しかし、ドイツのThyssenKrupp社が構想しているのは、その常識を覆すまったく新しいエレベーターシステムだ。

縦・横別のリニアモーターを採用

“MULTI”と名付けられたその新型エレベーターシステムには、なんとワイヤーケーブルがない。キャビンそのものが縦にも横にも移動できる。

秘密はリニアモーターの採用にある。JR東海が計画しているリニア新幹線などと同じ原理で、磁気によりキャビンを浮上走行させるのだ。

Youtube / ThyssenKrupp

縦方向の移動用に1系統、横方向用にもう1系統のリニアモーターを用い、5m/sの運行速度を実現。
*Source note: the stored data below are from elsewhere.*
(** * blogdown: the AST-to-HTML renderer ([renderer/renderer.go])

    A shallow embedding of the renderer package and the properties of its
    content extractor, configuration extractor, recursive renderer and
    page-assembly entry point.

    Go strings are byte strings and are modelled by [string]; [[]byte] is
    [list byte]; a Go [map] is a [gmap]; a Go [(string, error)] result is the
    pair [string * option error], so that what a function returns next to a
    non-nil error is visible. *)

From Stdlib Require Import ZArith Ascii String List Lia.
From Stdlib.Strings Require Import Byte.
From stdpp Require Import base strings gmap list pretty.

Local Open Scope string_scope.
Local Open Scope Z_scope.
Local Open Scope list_scope.

(** ** The parts of Go's standard library the renderer calls *)

(** An [error] is represented by its message. *)
Definition error : Type := string.

(** [interface{}] values that a front-matter scalar or a template
    configuration entry can hold.  Floating-point scalars are left out. *)
Inductive GoValue : Type :=
  | VString (s : string)
  | VInt (i : Z)
  | VBool (b : bool)
  | VNil.

Definition quote : string := String "034"%char EmptyString.
Definition newline : string := String "010"%char EmptyString.

Module strings.

(** [strings.HasPrefix] *)
Fixpoint HasPrefix (s pre : string) : bool :=
  match pre, s with
  | EmptyString, _ => true
  | String _ _, EmptyString => false
  | String c pre', String d s' => if Ascii.eqb c d then HasPrefix s' pre' else false
  end.

(** [strings.Join] *)
Fixpoint Join (elems : list string) (sep : string) : string :=
  match elems with
  | [] => ""
  | [x] => x
  | x :: xs => x +:+ sep +:+ Join xs sep
  end.

(** [s[n:]] *)
Fixpoint from (n : nat) (s : string) : string :=
  match n, s with
  | O, _ => s
  | S _, EmptyString => EmptyString
  | S n', String _ s' => from n' s'
  end.

(** [strings.HasSuffix]:
    [len(s) >= len(suffix) && s[len(s)-len(suffix):] == suffix] *)
Definition HasSuffix (s suffix : string) : bool :=
  (String.length suffix <=? String.length s)%nat
  && String.eqb (from (String.length s - String.length suffix) s) suffix.

End strings.

Module fmt.

(** [fmt.Sprintf("%s", v)] for an [interface{}] operand: a string is
    printed as it is; for the other scalars [%s] is no valid verb and
    [fmt] prints its bad-verb form [%!s(type=value)]. *)
Definition Sprintf_s (v : GoValue) : string :=
  match v with
  | VString s => s
  | VInt i => "%!s(int=" +:+ pretty i +:+ ")"
  | VBool b => "%!s(bool=" +:+ (if b then "true" else "false") +:+ ")"
  | VNil => "%!s(<nil>)"
  end.

(** [fmt.Sprintf("%v", v)], the default format of a value.  The renderer
    does not call it; it is what a conversion of a value with its default
    format would give. *)
Definition Sprintf_v (v : GoValue) : string :=
  match v with
  | VString s => s
  | VInt i => pretty i
  | VBool b => if b then "true" else "false"
  | VNil => "<nil>"
  end.

End fmt.

Module path.

(** Splits at every ["/"]; the result has one element more than the
    string has slashes. *)
Fixpoint split (s : string) : list string :=
  match s with
  | EmptyString => [EmptyString]
  | String c s' =>
      if Ascii.eqb c "/"%char then EmptyString :: split s'
      else match split s' with
           | [] => [String c EmptyString]
           | x :: xs => String c x :: xs
           end
  end.
(** * relabel: shipping-label classifier and two-up sheet composer

    A shallow embedding of the Python sources [cfg.py], [print.py],
    [flyer.py], [generate.py] and [train.py], and the properties of the
    specification checked against it.

    Conventions of the embedding:
    - a Python [str] is the list of its Unicode code points ([pystr]);
    - a [pathlib.Path] is the [str] it prints as;
    - an exception is its class together with the text [str(e)] gives;
    - code that reads or writes files, or prints, runs in the monad [M],
      which threads a [World] (file system and console) and
      either returns a value or raises;
    - PyMuPDF ([fitz]), Pillow, pdfplumber, joblib and scikit-learn are
      libraries outside the repository: the operations the sources call
      are given small models next to the code that uses them, following
      the libraries' documentation;
    - Python floats that hold page coordinates are rationals ([Q]). *)

From Stdlib Require Import ZArith NArith QArith Qround List String Ascii Lia.
From Stdlib Require Import DecimalString.
From stdpp Require Import gmap list.

Close Scope Q_scope.
Open Scope Z_scope.

(** ** Python strings *)

Module Str.

Definition pystr : Type := list N.

(** An ASCII literal as a [pystr]. *)
Definition lit (s : string) : pystr :=
  List.map N_of_ascii (list_ascii_of_string s).

(** [str.isspace] on one code point (CPython's [_PyUnicode_IsWhitespace]). *)
Definition isspace (c : N) : bool :=
  ((9 <=? c) && (c <=? 13) || (28 <=? c) && (c <=? 32)
   || (c =? 133) || (c =? 160) || (c =? 5760)
   || (8192 <=? c) && (c <=? 8202)
   || (c =? 8232) || (c =? 8233) || (c =? 8239) || (c =? 8287)
   || (c =? 12288))%N.

Fixpoint lstrip (s : pystr) : pystr :=
  match s with
  | c :: r => if isspace c then lstrip r else s
  | [] => []
  end.

Definition rstrip (s : pystr) : pystr := rev (lstrip (rev s)).

(** [s.strip()] *)
Definition strip (s : pystr) : pystr := rstrip (lstrip s).

(** Truth value of a [str]: non-empty. *)
Definition truthy (s : pystr) : bool :=
  match s with [] => false | _ => true end.

(** [sep.join(parts)] *)
Fixpoint join (sep : pystr) (parts : list pystr) : pystr :=
  match parts with
  | [] => []
  | [p] => p
  | p :: rest => p ++ sep ++ join sep rest
  end.

(** [s.endswith(suf)] *)
Definition endswith (s suf : pystr) : bool := bool_decide (suf `suffix_of` s).

(** [c in s] for a one-character [c]. *)
Definition contains (c : N) (s : pystr) : bool := bool_decide (c ∈ s).

(** The cut of [s] at the first occurrence of the character [sep]. *)
Fixpoint cut (sep : N) (s : pystr) : option (pystr * pystr) :=
  match s with
  | [] => None
  | c :: r =>
      if (c =? sep)%N then Some ([], r)
      else match cut sep r with
           | Some (a, b) => Some (c :: a, b)
           | None => None
           end
  end.

(** [s.split(sep, 1)] for a one-character [sep]. *)
Definition split1 (sep : N) (s : pystr) : list pystr :=
  match cut sep s with
  | Some (a, b) => [a; b]
  | None => [s]
  end.

(** [s.rsplit(sep, 1)] for a one-character [sep]. *)
Definition rsplit1 (sep : N) (s : pystr) : list pystr :=
  match cut sep (rev s) with
  | Some (b, a) => [rev a; rev b]
  | None => [s]
  end.

Definition dot : N := 46.
Definition hyphen : N := 45.
Definition quote : N := 39.

End Str.
Export Str.

(** ** Exceptions and the effect monad *)

Inductive exn_class :=
| RuntimeError
| ValueError
| IndexError
| AttributeError
| OSError
| FileNotFoundError
| IsADirectoryError
| FileDataError
| PDFSyntaxError
| UnpicklingError
| UnicodeDecodeError.

(** [type(e).__name__] *)
Definition class_name (c : exn_class) : string :=
  match c with
  | RuntimeError => "RuntimeError"
  | ValueError => "ValueError"
  | IndexError => "IndexError"
  | AttributeError => "AttributeError"
  | OSError => "OSError"
  | FileNotFoundError => "FileNotFoundError"
  | IsADirectoryError => "IsADirectoryError"
  | FileDataError => "FileDataError"
  | PDFSyntaxError => "PDFSyntaxError"
  | UnpicklingError => "UnpicklingError"
  | UnicodeDecodeError => "UnicodeDecodeError"
  end.

Record exn := Exn { exn_cls : exn_class; exn_msg : pystr }.

(** [str(e)] *)
Definition str_of_exn (e : exn) : pystr := exn_msg e.

(** [isinstance(e, OSError)]: [FileNotFoundError] and [IsADirectoryError]
    are subclasses of [OSError]. *)
Definition is_OSError (e : exn) : bool :=
  match exn_cls e with
  | OSError | FileNotFoundError | IsADirectoryError => true
  | _ => false
  end.

Inductive outcome (A : Type) :=
| Ok (a : A)
| Raise (e : exn).
Arguments Ok {A} a.
Arguments Raise {A} e.

(** ** Page geometry and page contents (PyMuPDF's data) *)

Definition qmax (a b : Q) : Q := if Qle_bool a b then b else a.
Definition qmin (a b : Q) : Q := if Qle_bool a b then a else b.

Module fitz.

(** [fitz.Rect]: corners [(x0, y0)] and [(x1, y1)] in points. *)
Record Rect := mkRect { x0 : Q; y0 : Q; x1 : Q; y1 : Q }.

(** [fitz.Rect(a, b, c, d)] on integer literals. *)
Definition Rect_of (a b c d : Z) : Rect :=
  mkRect (inject_Z a) (inject_Z b) (inject_Z c) (inject_Z d).

(** [r.is_empty] *)
Definition is_empty (r : Rect) : bool :=
  Qle_bool (x1 r) (x0 r) || Qle_bool (y1 r) (y0 r).

(** The largest rectangle inside both ([fz_intersect_rect]). *)
Definition intersect (a b : Rect) : Rect :=
  mkRect (qmax (x0 a) (x0 b)) (qmax (y0 a) (y0 b))
         (qmin (x1 a) (x1 b)) (qmin (y1 a) (y1 b)).

(** [inner] lies entirely within [outer]. *)
Definition within (inner outer : Rect) : bool :=
  Qle_bool (x0 outer) (x0 inner) && Qle_bool (y0 outer) (y0 inner)
  && Qle_bool (x1 inner) (x1 outer) && Qle_bool (y1 inner) (y1 outer).

(** A box of whole pixels. *)
Record IRect := mkIRect { ix0 : Z; iy0 : Z; ix1 : Z; iy1 : Z }.

(** [fitz.Matrix(sx, sy)]: a scaling. *)
Record Matrix := mkMatrix { sx : Q; sy : Q }.

Definition transform (r : Rect) (m : Matrix) : Rect :=
  mkRect (x0 r * sx m)%Q (y0 r * sy m)%Q (x1 r * sx m)%Q (y1 r * sy m)%Q.

(** [fz_round_rect]: the smallest pixel box that covers [r], with MuPDF's
    tolerance of a thousandth. *)
Definition round_rect (r : Rect) : IRect :=
  mkIRect (Qfloor (x0 r + (1 # 1000))%Q) (Qfloor (y0 r + (1 # 1000))%Q)
          (Qceiling (x1 r - (1 # 1000))%Q) (Qceiling (y1 r - (1 # 1000))%Q).

(** What a page shows.  A page of an input document holds content that is
    not analysed further ([OpaqueItem]); the composed page holds the images
    and lines [generate_sheet] puts on it, in drawing order.  A [Jpeg] is
    the compressed buffer of an image: its pixel size, its quality, and the
    rendering its pixels come from. *)
Inductive Item :=
| OpaqueItem (id : N)
| ImageItem (rect : Rect) (img : ImageSrc) (overlay : bool)
| LineItem (p1 p2 : Q * Q) (color : Z * Z * Z) (width : Q)
with ImageSrc :=
| FromStream (stream : Jpeg)
| FromFile (filename : pystr)
with Jpeg :=
| MkJpeg (width height quality : Z) (pixels : Rendering)
with Rendering :=
| Render (items : list Item) (mat : Matrix) (box : IRect).


(** A page: its rectangle, the text pdfplumber's [extract_text] finds on it
    ([None] when it finds none), and what it shows. *)
Record Page := mkPage {
  page_rect : Rect;
  page_text : option pystr;
  page_items : list Item
}.

(** A document is the sequence of its pages. *)
Definition Document : Type := list Page.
環状の走路に複数のキャビンを運行させることにより、どのフロアからでも15〜30秒おきに乗れるシステムを実現できるという。

Youtube / ThyssenKrupp

MULTIは待ち時間のロスを減らせるだけではなく、エレベーター設置のためのスペースも50%削減できるとのこと。

これにより、ビルディング側で利用可能な床面積が25%増やせる計算になるのだとか。

2016年から試験運用開始

ThyssenKrupp社ではまず、2016年末までにテスト用のタワーを新設する。

それに合わせて、この新型エレベーターシステムのプロトタイプを準備し、試験運用に入る予定とのことだ。